Over the last seven days, the average number of Covid-19 vaccinations in Kentucky was 2,508, the lowest since the Centers for Disease Control and Prevention began gathering reliable data in January 2020.
Most Kentucky vaccinations are booster shots for people who already had two doses of the Moderna or PfizerBioNTech messenger RNA vaccines or a single dose of the Johnson & Johnson vaccine.
Nationally, as the pandemic wanes, first-dose vaccinations are at a record low, The New York Times reports.
"The country’s campaign to vaccinate its population seems to have hit a wall, with very few people showing up for first shots," Ada Petriczko writes for the Times. "An average of 76,000 Americans a day received their first dose this week, the lowest number since December 2020. The number of overall doses per day, including first doses, second doses and boosters, is also at its lowest since around then."

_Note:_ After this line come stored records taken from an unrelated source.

(** Allocating a frame and mapping it at [addr]: success, or out of frames. *)
Lemma map_heap_page {FA : FrameAllocator pmm_alloc_frame pmm_free_frame} h addr :
  env_ok h addr -> (4096 | addr) -> KERNEL_HEAP_START <= addr ->
  addr + 4096 <= KERNEL_HEAP_START + KERNEL_HEAP_MAX_SIZE ->
  (exists f p s, pmm_alloc_frame (vm_phys (kh_vm h)) = Ok (f * PAGE_SIZE, p) /\ 0 < f /\
     vmm_map_page (with_phys (kh_vm h) p) (kernel_address_space h) addr (f * PAGE_SIZE)
       (Z.lor PTE_WRITE PTE_NX) = Ok (true, kernel_address_space h, s) /\
     env_ok (with_vm h s (kernel_address_space h)) (addr + 4096) /\
     same_below addr h (with_vm h s (kernel_address_space h)) /\
     pmm_used_frames (pmm (vm_phys s)) <= used_frames h + 4 /\
     pmm_total_frames (pmm (vm_phys s)) = total_frames h) \/
  (exists why, total_frames h < used_frames h + 4 /\
     (pmm_alloc_frame (vm_phys (kh_vm h)) = Panic why \/
      exists f p, pmm_alloc_frame (vm_phys (kh_vm h)) = Ok (f * PAGE_SIZE, p) /\ 0 < f /\
        vmm_map_page (with_phys (kh_vm h) p) (kernel_address_space h) addr (f * PAGE_SIZE)
          (Z.lor PTE_WRITE PTE_NX) = Panic why)).
Proof.
  intros [(lvl & Hvm & HF) Htlb H0 Hul] Hal Hst Hmx. unfold used_frames, total_frames.
  destruct (fa_alloc (vm_phys (kh_vm h)) (vi_pmm _ _ _ Hvm)) as [(f & p & Ha & Hp)|(why & Ha & Hall)].
  2: { right. exists why. split; [|by left]. pose proof (full_count _ (vi_pmm _ _ _ Hvm) Hall). lia. }
  pose proof (alloc_grow _ _ _ Hvm _ _ Hp) as G. pose proof (ap_range _ _ _ Hp).
  assert (0 < f) as Hf0.
  { destruct (Z.eq_dec f 0) as [->|]; [|lia]. rewrite (ap_was_free _ _ _ Hp) in H0. done. }
  assert (tlb_ok (with_phys (kh_vm h) p) (kroot h)) as Htlb'.
  { intros va e He. cbn [with_phys vm_phys]. rewrite (pg_walk _ _ _ _ _ _ G). by apply Htlb. }
  pose proof (pg_count _ _ _ _ _ _ G) as Gc. pose proof (pg_total _ _ _ _ _ _ G) as Gt.
  assert (kernel_address_space h = mk_space (kroot h) false) as Hsp.
  { unfold kroot. destruct (kernel_address_space h). cbn in *. by subst. }
  assert (0 <= Z.lor PTE_WRITE PTE_NX) as Hfl by done.
  destruct (map_page_cases (with_phys (kh_vm h) p) (kroot h) lvl addr (f * PAGE_SIZE) (Z.lor PTE_WRITE PTE_NX))
    as [(s & lvl' & Hrun & M)|[(? & ? & ? & _ & Hf & _)|(why & Hrun & Hfew)]]; try done.
  { apply (pg_inv _ _ _ _ _ _ G). } { by apply Z.mod_divide. } { by apply Z.mod_mul. }
  { unfold PAGE_SIZE; lia. }
  - left. exists f, p, s. rewrite <- Hsp in Hrun. split; [done|]. split; [done|]. split; [done|].
    destruct (heap_page_added h lvl addr f p s lvl' _ Hvm HF Hp Hal Hst Hmx Hfl M) as [HF' Hsame]. split; [|split; [|split]].
    + constructor; cbn [with_vm kh_vm kroot kernel_address_space pml4_phys space_lock].
      * exists lvl'. split; [apply M|done].
      * apply M.
      * apply (mp_used _ _ _ _ _ _ _ _ M), (pg_used _ _ _ _ _ _ G), H0.
      * done.
    + done.
    + pose proof (mp_count _ _ _ _ _ _ _ _ M). cbn in *. lia.
    + rewrite (mp_total _ _ _ _ _ _ _ _ M). done.
  - exfalso. apply (pg_used _ _ _ _ _ _ G) in H0. cbn [with_phys vm_phys] in Hf. congruence.
  - right. exists why. cbn in Hfew. split; [lia|]. right. rewrite <- Hsp in Hrun. eauto 6.
Qed.

Lemma expand_loop_spec {FA : FrameAllocator pmm_alloc_frame pmm_free_frame} k : forall h addr,
  env_ok h addr -> (4096 | addr) -> KERNEL_HEAP_START <= addr ->
  addr + 4096 * Z.of_nat k <= KERNEL_HEAP_START + KERNEL_HEAP_MAX_SIZE ->
  (exists s, kheap_expand_loop (S k) h addr (addr + 4096 * Z.of_nat k) =
       Ok (true, with_break (with_vm h s (kernel_address_space h)) (addr + 4096 * Z.of_nat k)) /\
     env_ok (with_vm h s (kernel_address_space h)) (addr + 4096 * Z.of_nat k) /\
     same_below addr h (with_vm h s (kernel_address_space h))) \/
  (exists why, kheap_expand_loop (S k) h addr (addr + 4096 * Z.of_nat k) = Panic why /\
     total_frames h < used_frames h + 4 * Z.of_nat k).
Proof.
  induction k as [|k IH]; intros h addr HE Hal Hst Hhi.
  { cbn [kheap_expand_loop]. zcase (addr <? addr + 4096 * Z.of_nat 0).
    left. exists (kh_vm h). replace (addr + 4096 * Z.of_nat 0) with addr by lia. by destruct h. }
  cbn [kheap_expand_loop]. zcase (addr <? addr + 4096 * Z.of_nat (S k)).
  destruct (map_heap_page h addr HE Hal Hst)
    as [(f & p & s & Ha & Hf & Hrun & HE' & Hsame & Hu & Ht)|(why & Hfew & [Ha|(f & p & Ha & Hf & Hrun)])]; [lia|..];
    rewrite Ha; cbn [mbind outcome_bind];
    [|right; exists why; (split; [done|]); lia|];
    (zcase (f * PAGE_SIZE =? 0); [unfold PAGE_SIZE in *; lia|]);
    cbn [with_vm kh_vm kernel_address_space]; rewrite Hrun; cbn [mbind outcome_bind negb];
    [|right; exists why; (split; [done|]); lia].
  unfold PAGE_SIZE. change 0x1000 with 4096. rewrite u64_small.
  2: { unfold in_u64, KERNEL_HEAP_START, KERNEL_VMA_OFFSET, KERNEL_HEAP_MAX_SIZE, PAGE_SIZE in *. lia. }
  replace (addr + 4096 * Z.of_nat (S k)) with (addr + 4096 + 4096 * Z.of_nat k) by lia.
  destruct (IH _ _ HE') as [(s' & Hr & HE'' & Hsame')|(why & Hr & Hfew)]; [|lia|lia| |].
  - apply Z.divide_add_r; [done|by exists 1].
  - left. exists s'. split; [exact Hr|]. split; [exact HE''|].
    eapply same_below_trans; [exact Hsame|]. intros a Ha'. apply Hsame'. lia.
  - right. exists why. split; [exact Hr|]. unfold total_frames, used_frames in *. cbn in *. lia.
Qed.

(** ** Whole operations *)

Lemma upd_heap_id h : upd_heap h (ram_of h) (kheap_free_list h) = h.
Proof. by destruct h as [[[] ? ?] ? ? ? ? ?]. Qed.

Lemma heap_mem_bound h : heap_mem h -> KERNEL_HEAP_START <= kheap_current_break h < 2 ^ 63 + 2 ^ 63.
Proof.
  intros HM. pose proof (hm_break _ HM). rewrite (hm_max _ HM) in *.
  unfold KERNEL_HEAP_START, KERNEL_VMA_OFFSET, KERNEL_HEAP_MAX_SIZE, PAGE_SIZE in *. lia.
Qed.

(** Merging covers the range of every block it came from. *)
Definition covers (fl : list (Z * Z)) (a n : Z) : Prop :=
  exists b k, (b, k) ∈ fl /\ b <= a /\ a + n <= b + k.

People "who are vaccine-hesitant or vaccine-resistant now have fewer incentives to change their minds," Petriczko notes. "The numbers of Covid-19 cases, hospitalizations and deaths are falling, and many states are pulling back on mask mandates." Also, the CDC recently relaxed its mask guidelines.Physicians like pediatrician Irwin Redlener are frustrated. “Speaking to patients who are vaccine-resistant is one of the most frustrating things I have ever done as a doctor,” Redlener, director of the National Center for Disaster Preparedness, told the Times. “The odd thing here is that the typical public health messages, such as ‘If you get Covid and you’re not vaccinated, you have a 20 times greater chance of dying than if you had been vaccinated,’ just don’t seem to work with these patients. The black-and-white scientific reality is in a serious conflict with misinformation.”
Redlener said “There’s a lot of wishful thinking that we are done with the pandemic, which we are not. I wouldn’t be worried if people were saying, ‘We’re sick of this, we want to get back to normal, but we’re going to get vaccinated.’ Unfortunately, what we are seeing is a confluence of a delusion of normalcy with vaccine hesitancy.”
About 76 percent of Americans have received at least one dose of a coronavirus vaccine. Petriczko reports, "Experts estimate that with only about 65% of the population fully vaccinated, there is little hope for the United States to reach herd immunity," which protects people unwilling or unable to get a shot.